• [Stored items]
=======
(** X1.  When the "Use default tiny" flag of the species is not at least
    1.5 (also when it is NaN), the compact process function ends normally
    having appended, per track and in track order, the packed value of
    (signal - expected signal) / expected resolution, both computed on the
    species' current parameters, and having called the models twice per
    track. *)
Theorem compact_rows_are_computed (cfg : Config) id tracks st :
  F32.geb (get (bbParameters cfg) (Particle id) "Use default tiny") F32.one_and_a_half = false ->
  exists st',
    processParticle cfg id tracks st = Done tt st' /\
    tablePID st' id =
      tablePID st id ++
      map (fun trk =>
             packValue
               (F32.div (F32.sub (tpcSignal trk) (BetheBlochLf id trk (bb st id)))
                        (BetheBlochResolutionLf id trk (bb st id)))) tracks /\
    modelCalls st' = (modelCalls st + 2 * length tracks)%nat.
Proof.
  intros Hflag.
  destruct (processParticle_rows cfg id tracks st)
    as (st' & Hrun & _ & _ & _ & _ & _ & _ & _ & Hrow & Hcalls).
  exists st'. split; [exact Hrun |].
  unfold compactRow, compactCalls in *. rewrite Hflag in *.
  split; [exact Hrow | exact Hcalls].
Qed.

(** X2.  When the "Use default full" flag of the species is not at least
    1.5, the full process function ends normally having appended, per track
    and in track order, the pair of the expected resolution and of
    (signal - expected signal) / expected resolution, unquantised, and
    having called the models three times per track. *)
Theorem full_rows_are_computed (cfg : Config) id tracks st :
  F32.geb (get (bbParameters cfg) (Particle id) "Use default full") F32.one_and_a_half = false ->
  exists st',
    processFullParticle cfg id tracks st = Done tt st' /\
    tablePIDFull st' id =
      tablePIDFull st id ++
      map (fun trk =>
             (BetheBlochResolutionLf id trk (bb st id),
              F32.div (F32.sub (tpcSignal trk) (BetheBlochLf id trk (bb st id)))
                      (BetheBlochResolutionLf id trk (bb st id)))) tracks /\
    modelCalls st' = (modelCalls st + 3 * length tracks)%nat.
Proof.
  intros Hflag.
  destruct (processFullParticle_rows cfg id tracks st)
    as (st' & Hrun & _ & _ & _ & _ & _ & _ & _ & Hrow & Hcalls).
  exists st'. split; [exact Hrun |].
  unfold fullRow, fullCalls in *. rewrite Hflag in *.
  split; [exact Hrow | exact Hcalls].
Qed.

(** X3.  Whatever the flags and the tracks, a process function ends
    normally and only appends rows: exactly one row per track to the table
    of its species and family, and one debug line to the log; the
    parameters of every species, the tables of the other family, the
    tables of the other species and the manager are as before. *)
Theorem process_only_appends_rows (cfg : Config) id tracks st :
  (exists st',
      processParticle cfg id tracks st = Done tt st' /\
      length (tablePID st' id) = (length (tablePID st id) + length tracks)%nat /\
      (exists rows, tablePID st' id = tablePID st id ++ rows) /\
      (forall id', id' <> id -> tablePID st' id' = tablePID st id') /\
      tablePIDFull st' = tablePIDFull st /\
      bb st' = bb st /\ ccdb st' = ccdb st /\
      log st' = log st ++ [line debug ("Filling table for particle: " +:+ Particle id)]) /\
  (exists st',
      processFullParticle cfg id tracks st = Done tt st' /\
      length (tablePIDFull st' id) = (length (tablePIDFull st id) + length tracks)%nat /\
      (exists rows, tablePIDFull st' id = tablePIDFull st id ++ rows) /\
      (forall id', id' <> id -> tablePIDFull st' id' = tablePIDFull st id') /\
      tablePID st' = tablePID st /\
      bb st' = bb st /\ ccdb st' = ccdb st /\
      log st' = log st ++ [line debug ("Filling table for particle: " +:+ Particle id)]).
Proof.
  split.
  - destruct (processParticle_rows cfg id tracks st)
      as (st' & Hrun & Hlog & _ & _ & Hb & Hfull & Ho & Hc & Hrow & _).
    exists st'. split; [exact Hrun |].
    split; [rewrite Hrow, length_app, length_map; reflexivity |].
    split; [eexists; exact Hrow |]. auto.
  - destruct (processFullParticle_rows cfg id tracks st)
      as (st' & Hrun & Hlog & _ & _ & Hb & Hcomp & Ho & Hc & Hrow & _).
    exists st'. split; [exact Hrun |].
    split; [rewrite Hrow, length_app, length_map; reflexivity |].
    split; [eexists; exact Hrow |]. auto.
Qed.
(** * StreakForge analytics: streak walk, trend buckets, category statistics

    A shallow embedding of the analytics computations of the StreakForge
    frontend:

    - [StreakChart], [CompletionChart], [CategoryChart] and
      [ProgressSummary], the components under
      frontend/src/features/analytics/components that the Analytics page
      renders from the habits, completions and streaks of the store.

    Conventions of the embedding.

    - A JavaScript [Date] is the integer it wraps: milliseconds since the
      epoch ([getTime()]), a [Z].
    - Local calendar arithmetic (date-fns [format], [startOfDay], [subDays],
      [startOfWeek], ...) works in a time zone with a fixed offset [tz]
      (milliseconds east of UTC); daylight-saving shifts are not modelled, so
      every local day lasts [MS_PER_DAY] milliseconds.
    - A calendar day is its index: the number of days since 1970-01-01.  The
      string that [format d 'yyyy-MM-dd'] prints and the string stored in
      [completion_date] name a calendar day one-to-one, so string equality of
      the two is equality of day indices.
    - The label that [format date 'MMM dd'] prints is represented by the day
      it names.
    - JavaScript numbers that hold counts (array lengths, loop counters,
      differences of timestamps) are [Z]: they stay far below 2^53, where
      binary64 arithmetic on integers is exact.  [Math.floor] of a span of
      milliseconds divided by the milliseconds of a day is the integer
      quotient ([floor_day_quotient]).
    - Any other JavaScript number is the rational [Q] that the binary64
      value denotes.  The rates [(a / b) * 100] are computed as the code
      computes them: [/] and [*] return the exact result rounded to the
      nearest binary64 value, ties to the even significand, and
      [Math.round x] is [floor (x + 1/2)] of that value.  The average
      streak, which the code rounds to one decimal, is kept as the decimal
      itself. *)

From Stdlib Require Import ZArith QArith Qround Qabs Lia Lqa List Bool.
From Stdlib Require Import SpecFloat.
From Stdlib Require Import Permutation Sorted.
From stdpp Require Import gmap strings list sorting.

Local Open Scope Z_scope.

(** ** Data model (types/api.ts) *)

Record HabitResponse := mkHabit {
  id : Z;
  name : string;
  category : option string;      (* category?: string *)
  created_at : Z                 (* new Date(created_at).getTime() *)
}.

Record CompletionResponse := mkCompletion {
  completion_id : Z;
  habit_id : Z;
  completion_date : Z;           (* the day the 'YYYY-MM-DD' string names *)
  value : Z
}.

Record StreakResponse := mkStreak {
  current_streak : Z;
  longest_streak : Z
}.

(** [completions[habit.id] || []] *)
Definition completionsOf (completions : gmap Z (list CompletionResponse))
    (habit : HabitResponse) : list CompletionResponse :=
  default [] (completions !! id habit).

(** [habitCompletions.some(c => c.completion_date === dayStr)] *)
Definition hasCompletion (habitCompletions : list CompletionResponse)
    (dayStr : Z) : bool :=
  existsb (fun c => completion_date c =? dayStr) habitCompletions.

(** ** Dates (date-fns) *)

Definition MS_PER_DAY : Z := 1000 * 60 * 60 * 24.

Section LocalTime.

(** Offset of local time from UTC, in milliseconds. *)
Variable tz : Z.
(** * tailwind-color-reader: the OKLCH scanner, the palette lookup and the
      comment reconciliation of [src/extension.ts], embedded in Rocq.

    Strings are sequences of UTF-16 code units, numbers are IEEE 754 binary64
    values (the Standard Library's [SpecFloat], instantiated at 53 and 1024),
    regular expressions are run by a small backtracking matcher whose results
    come in the priority order of the ECMAScript matcher, and the editor's
    document is a text buffer with LF line breaks. *)

From Stdlib Require Import List Bool Arith ZArith NArith Lia String Ascii.
From Stdlib Require Import Floats.SpecFloat.
Import ListNotations.

Set Implicit Arguments.

(* ================================================================== *)
(** ** Strings as lists of UTF-16 code units *)

Definition code_unit := N.
Definition jsstring := list code_unit.

(** A Rocq string literal (8-bit characters) read as a JavaScript string. *)
Definition lit (s : string) : jsstring :=
  List.map N_of_ascii (list_ascii_of_string s).

Definition unit_eqb (a b : code_unit) : bool := N.eqb a b.

Fixpoint jsstring_eqb (a b : jsstring) : bool :=
  match a, b with
  | [], [] => true
  | x :: a', y :: b' => unit_eqb x y && jsstring_eqb a' b'
  | _, _ => false
  end.

(** Character classes. [\d] is 0-9; [\s] is WhiteSpace and LineTerminator of
    ECMAScript; [.] (no [s] flag) is every code unit but a line terminator. *)
Definition is_digit (c : code_unit) : bool := (N.leb 48 c && N.leb c 57)%bool.

Definition is_line_terminator (c : code_unit) : bool :=
  N.eqb c 10 || N.eqb c 13 || N.eqb c 8232 || N.eqb c 8233.

Definition is_space (c : code_unit) : bool :=
  N.eqb c 9 || N.eqb c 11 || N.eqb c 12 || N.eqb c 32 || N.eqb c 160
  || N.eqb c 5760 || (N.leb 8192 c && N.leb c 8202) || N.eqb c 8239
  || N.eqb c 8287 || N.eqb c 12288 || N.eqb c 65279
  || is_line_terminator c.

Definition is_dot_char (c : code_unit) : bool := negb (is_line_terminator c).

(** [[\d.]] and [[\d.%]]. *)
Definition is_numch (c : code_unit) : bool := is_digit c || N.eqb c 46.
Definition is_alphach (c : code_unit) : bool := is_digit c || N.eqb c 46 || N.eqb c 37.

Definition ch_o : code_unit := 111%N.
Definition ch_lparen : code_unit := 40%N.
Definition ch_rparen : code_unit := 41%N.
Definition ch_slash : code_unit := 47%N.
Definition ch_star : code_unit := 42%N.
Definition ch_percent : code_unit := 37%N.
Definition ch_lf : code_unit := 10%N.

(** [String.prototype.substring(n)], [slice(0, -1)], [endsWith], [trim],
    [indexOf]. *)
Definition substring_from (n : nat) (s : jsstring) : jsstring := skipn n s.
Definition substring (a b : nat) (s : jsstring) : jsstring :=
  firstn (b - a) (skipn a s).
Definition slice_drop_last (s : jsstring) : jsstring := removelast s.

Definition endsWith (s : jsstring) (c : code_unit) : bool :=
  match rev s with
  | x :: _ => unit_eqb x c
  | [] => false
  end.

Fixpoint trim_start (s : jsstring) : jsstring :=
  match s with
  | c :: s' => if is_space c then trim_start s' else s
  | [] => []
  end.

Definition trim (s : jsstring) : jsstring := rev (trim_start (rev (trim_start s))).

Fixpoint starts_with (p s : jsstring) : bool :=
  match p, s with
  | [], _ => true
  | x :: p', y :: s' => unit_eqb x y && starts_with p' s'
  | _ :: _, [] => false
  end.

(** [hay.indexOf(needle)]: the first index at which [needle] occurs, -1 when none. *)
Fixpoint indexOf_from (i : nat) (hay needle : jsstring) : Z :=
  if starts_with needle hay then Z.of_nat i
  else match hay with
       | [] => (-1)%Z
       | _ :: hay' => indexOf_from (S i) hay' needle
       end.

Definition indexOf (hay needle : jsstring) : Z := indexOf_from 0 hay needle.

(* ================================================================== *)
(** ** Regular expressions

    The fragment of ECMAScript patterns the source uses: literal characters,
    classes, [*] and [*?] on a class, sequence, a greedy optional group,
    capture groups and [^]. [rmatch r st] lists the states in which a match of
    [r] started in [st] can end, in the order the backtracking matcher tries
    them; the matcher's answer is the first one. *)

Record mstate := MState {
  m_pos : nat;                           (* index of the next code unit *)
  m_rest : jsstring;                     (* input from that index on *)
  m_caps : list (nat * (nat * nat))      (* group number, start and end index *)
}.

Inductive regex :=
| RChar (c : code_unit)
| RClass (p : code_unit -> bool)
| RStar (greedy : bool) (p : code_unit -> bool)
| RSeq (r1 r2 : regex)
| ROpt (r : regex)
| RGroup (n : nat) (r : regex)
| RBol
| REmpty.

Fixpoint star_greedy (p : code_unit -> bool) (pos : nat) (rest : jsstring)
  (caps : list (nat * (nat * nat))) : list mstate :=
  match rest with
  | c :: rest' =>
      if p c then star_greedy p (S pos) rest' caps ++ [MState pos rest caps]
      else [MState pos rest caps]
  | [] => [MState pos rest caps]
  end.

Fixpoint star_lazy (p : code_unit -> bool) (pos : nat) (rest : jsstring)
  (caps : list (nat * (nat * nat))) : list mstate :=
  MState pos rest caps ::
  match rest with
  | c :: rest' => if p c then star_lazy p (S pos) rest' caps else []
  | [] => []
  end.

Definition step_class (p : code_unit -> bool) (st : mstate) : list mstate :=
  match m_rest st with
  | c :: rest' => if p c then [MState (S (m_pos st)) rest' (m_caps st)] else []
  | [] => []
  end.

Fixpoint rmatch (r : regex) (st : mstate) : list mstate :=
  match r with
  | RChar c => step_class (unit_eqb c) st
  | RClass p => step_class p st
  | RStar true p => star_greedy p (m_pos st) (m_rest st) (m_caps st)
  | RStar false p => star_lazy p (m_pos st) (m_rest st) (m_caps st)
  | RSeq r1 r2 => flat_map (rmatch r2) (rmatch r1 st)
  | ROpt r1 => rmatch r1 st ++ [st]
  | RGroup n r1 =>
      List.map (fun st' => MState (m_pos st') (m_rest st')
                             ((n, (m_pos st, m_pos st')) :: m_caps st'))
               (rmatch r1 st)
  | RBol => if Nat.eqb (m_pos st) 0 then [st] else []
  | REmpty => [st]
  end.

(** A sequence of patterns, and a literal string as a pattern. *)
Fixpoint rseq (rs : list regex) : regex :=
  match rs with
  | [] => REmpty
  | [r] => r
  | r :: rs' => RSeq r (rseq rs')
  end.

Definition rlit (s : jsstring) : regex := rseq (List.map RChar s).
Definition rplus (p : code_unit -> bool) : regex := RSeq (RClass p) (RStar true p).

(** The result of a successful match: [index], the end of [match[0]] and the
    groups as index pairs into the input. *)
Record MatchResult := MkMatch {
  mr_index : nat;
  mr_end : nat;
  mr_caps : list (nat * (nat * nat))
}.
=======
• [What to work on]
An exact copy is needed of the lines from the one containing "groups as index pairs into the input. *)" through the end of the records.

• [Output below]
    groups as index pairs into the input. *)
Record MatchResult := MkMatch {
  mr_index : nat;
  mr_end : nat;
  mr_caps : list (nat * (nat * nat))
}.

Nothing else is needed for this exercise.